Abstract The binding site of α-chymotrypsin (EC 3.4.4.5) has been "mapped" to identify areas displaying steric hindrance to binding and areas of polar environment. Of the five isomeric methyl benzindancarboxylates tested as substrates, only methyl-4,5-benzindan-2-carboxylate (Compound X) underwent chymotryptic hydrolysis with moderate stereospecificity. This finding confirms Niemann's hypothesis that the aromatic binding site in chymotrypsin is planar, elongated, and curved. Comparison of the reactivities of X and methyl indan-2-carboxylate with their oxygen analogues, methyl 1,2-dihydronaphtho[2,1-b]furancarboxylate and methyl hydrocoumarilate, reveals that the polar atoms or groups adjacent to the α-carbon in locked substrates do not contribute significantly to the over-all reactivity or binding of these substrates when they are oriented productively but that they are detrimental when located incorrectly.
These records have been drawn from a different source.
(** * AFI fixed-width files: the validators, the line parsers and the parse pass

    A shallow embedding of [validaciones.py], [afi_archivo.py] and the
    file loop of [main.py].

    Text.  A Python [str] is modelled as a [string] whose characters are the
    code points U+0000..U+00FF (one [ascii] per code point); [len] is
    [String.length] and [s[a:b]] is [slice a b s].  The character classes of
    [str.isdigit], [str.isalpha], [str.strip] and [repr] are the Unicode ones
    restricted to that range.

    Exceptions.  A call that may raise returns a [res]: [Ret v] for a
    returned value, [Raise e] for a raised exception.  The exceptions of the
    built-ins ([IndexError], [AttributeError], [KeyError]) are part of the
    model, so that "this call never crashes" is a theorem and not an
    assumption.

    Reference tables.  The module [diccionarios] and the checksum predicate
    [stdnum.es.cif.is_valid] are not part of the sources embedded here: they
    are parameters of the development. *)

From Stdlib Require Import String Ascii List Arith Lia Bool DecimalString.
Import ListNotations.
Open Scope list_scope.
Open Scope string_scope.

(* ================================================================== *)
(** ** Python built-ins used by the sources *)

(** [str(n)] and [f"{n}"] for a non-negative [int]. *)
Definition str_int (n : nat) : string :=
  NilZero.string_of_uint (Nat.to_uint n).

(** [chr(n)] for [n < 256]. *)
Definition chr (n : nat) : string := String (ascii_of_nat n) "".

(** [s[a:b]] for [0 <= a], [0 <= b]: out-of-range bounds are clamped. *)
Definition slice (a b : nat) (s : string) : string := substring a (b - a) s.

(** [s[0]]. *)
Definition primer_caracter (s : string) : option ascii :=
  match s with
  | EmptyString => None
  | String c _ => Some c
  end.

Definition entre (lo hi n : nat) : bool := Nat.leb lo n && Nat.leb n hi.

(** [c.isspace()]. *)
Definition isspace_c (c : ascii) : bool :=
  let n := nat_of_ascii c in
  entre 9 13 n || entre 28 32 n || Nat.eqb n 133 || Nat.eqb n 160.

(** [c.isdigit()]: the ASCII digits and the superscripts U+00B2, U+00B3,
    U+00B9. *)
Definition isdigit_c (c : ascii) : bool :=
  let n := nat_of_ascii c in
  entre 48 57 n || Nat.eqb n 178 || Nat.eqb n 179 || Nat.eqb n 185.

(** [c.isalpha()]. *)
Definition isalpha_c (c : ascii) : bool :=
  let n := nat_of_ascii c in
  entre 65 90 n || entre 97 122 n
  || Nat.eqb n 170 || Nat.eqb n 181 || Nat.eqb n 186
  || entre 192 214 n || entre 216 246 n || entre 248 255 n.

(** [c.isprintable()]. *)
Definition isprintable_c (c : ascii) : bool :=
  let n := nat_of_ascii c in
  entre 32 126 n || (entre 161 255 n && negb (Nat.eqb n 173)).

Fixpoint todos (p : ascii -> bool) (s : string) : bool :=
  match s with
  | EmptyString => true
  | String c r => p c && todos p r
  end.

Definition no_vacia (s : string) : bool :=
  match s with
  | EmptyString => false
  | String _ _ => true
  end.

(** [s.isdigit()] and [s.isalpha()]: false on the empty string. *)
Definition isdigit (s : string) : bool := no_vacia s && todos isdigit_c s.
Definition isalpha (s : string) : bool := no_vacia s && todos isalpha_c s.

(** [s.lstrip()], [s.rstrip()], [s.strip()]. *)
Fixpoint lstrip (s : string) : string :=
  match s with
  | EmptyString => EmptyString
  | String c r => if isspace_c c then lstrip r else s
  end.

Fixpoint rstrip (s : string) : string :=
  match s with
  | EmptyString => EmptyString
  | String c r =>
      let r' := rstrip r in
      if isspace_c c && negb (no_vacia r') then EmptyString else String c r'
  end.

Definition strip (s : string) : string := rstrip (lstrip s).

(** [s.lstrip("0")]. *)
Fixpoint lstrip_ceros (s : string) : string :=
  match s with
  | EmptyString => EmptyString
  | String c r => if Ascii.eqb c "0" then lstrip_ceros r else s
  end.

(** [x in l] for a list of strings. *)
Definition en_lista (x : string) (l : list string) : bool :=
  existsb (String.eqb x) l.

(** *** [repr] of a string and of a list of strings *)

Definition hex_digito (n : nat) : string :=
  substring n 1 "0123456789abcdef".

Fixpoint contiene (c : ascii) (s : string) : bool :=
  match s with
  | EmptyString => false
  | String d r => Ascii.eqb c d || contiene c r
  end.

Definition comilla_simple : ascii := ascii_of_nat 39.
Definition comilla_doble : ascii := ascii_of_nat 34.
Definition barra_inversa : ascii := ascii_of_nat 92.

(** The quote [repr] chooses: double quotes only when the string has a
    single quote and no double quote. *)
Definition comilla_repr (s : string) : ascii :=
  if contiene comilla_simple s && negb (contiene comilla_doble s)
  then comilla_doble else comilla_simple.

Definition repr_c (q c : ascii) : string :=
  let n := nat_of_ascii c in
  if Ascii.eqb c q || Ascii.eqb c barra_inversa
  then String barra_inversa (String c "")
  else if Nat.eqb n 9 then String barra_inversa "t"
  else if Nat.eqb n 10 then String barra_inversa "n"
  else if Nat.eqb n 13 then String barra_inversa "r"
  else if isprintable_c c then String c ""
  else String barra_inversa ("x" ++ hex_digito (n / 16) ++ hex_digito (n mod 16)).

Fixpoint repr_cuerpo (q : ascii) (s : string) : string :=
  match s with
  | EmptyString => EmptyString
  | String c r => repr_c q c ++ repr_cuerpo q r
  end.

Definition repr_str (s : string) : string :=
  let q := comilla_repr s in
  String q (repr_cuerpo q s ++ String q "").

Fixpoint unir (sep : string) (l : list string) : string :=
  match l with
  | [] => ""
  | [x] => x
  | x :: r => x ++ sep ++ unir sep r
  end.

(** [str(l)] for a list of strings: ["['a', 'b']"]. *)
Definition repr_lista (l : list string) : string :=
  "[" ++ unir ", " (map repr_str l) ++ "]".

(** *** Dictionaries

    A [dict] is its sequence of items in insertion order; keys are unique. *)

Definition dict (V : Type) : Type := list (string * V).

Fixpoint dict_get {V} (k : string) (d : dict V) : option V :=
  match d with
  | [] => None
  | (k', v) :: r => if String.eqb k k' then Some v else dict_get k r
  end.

(** [k in d]. *)
Definition dict_in {V} (k : string) (d : dict V) : bool :=
  match dict_get k d with
  | Some _ => true
  | None => false
  end.

(** [list(d.keys())]. *)
Definition dict_keys {V} (d : dict V) : list string := map fst d.

(** [d[k] = v]: replaces the value of an existing key in place, appends a
    new key at the end. *)
Fixpoint dict_set {V} (k : string) (v : V) (d : dict V) : dict V :=
  match d with
  | [] => [(k, v)]
  | (k', v') :: r =>
      if String.eqb k k' then (k, v) :: r else (k', v') :: dict_set k v r
  end.

(** *** Exceptions and results *)

Inductive excepcion : Type :=
| ValidacionError (msg : string)      (* subclass of AfiError *)
| LongitudLineaError (msg : string)   (* subclass of AfiError *)
| ValueError (msg : string)
| IndexError
| AttributeError
| KeyError.

(** [isinstance(e, AfiError)]. *)
Definition es_AfiError (e : excepcion) : bool :=
  match e with
  | ValidacionError _ | LongitudLineaError _ => true
  | _ => false
  end.

Definition es_ValueError (e : excepcion) : bool :=
  match e with
  | ValueError _ => true
  | _ => false
  end.

(** [str(e)] for the exceptions built with one message argument. *)
Definition str_exc (e : excepcion) : string :=
  match e with
  | ValidacionError m | LongitudLineaError m | ValueError m => m
  | IndexError => "string index out of range"
  | AttributeError => "'NoneType' object has no attribute 'strip'"
  | KeyError => "KeyError"
  end.

Inductive res (A : Type) : Type :=
| Ret (a : A)
| Raise (e : excepcion).
Arguments Ret {A} a.
Arguments Raise {A} e.

Definition bind {A B} (m : res A) (f : A -> res B) : res B :=
  match m with
  | Ret a => f a
  | Raise e => Raise e
  end.

Notation "x <- m ;; k" := (bind m (fun x => k))
  (at level 61, m at next level, right associativity).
This concept is supported by the extremely slow rate of hydrolysis of methyl 2-acetamidoindan-2-carboxylate (Compound VIII), a new rigid analogue of methyl N-acetylphenylalaninate (Compound VI). This observation indicates that the site that accommodates the acetamido group of l-VI is not left unoccupied when reactive enantiomers of cyclized substrates undergo chymotryptic hydrolysis, but the interaction there is imperfect.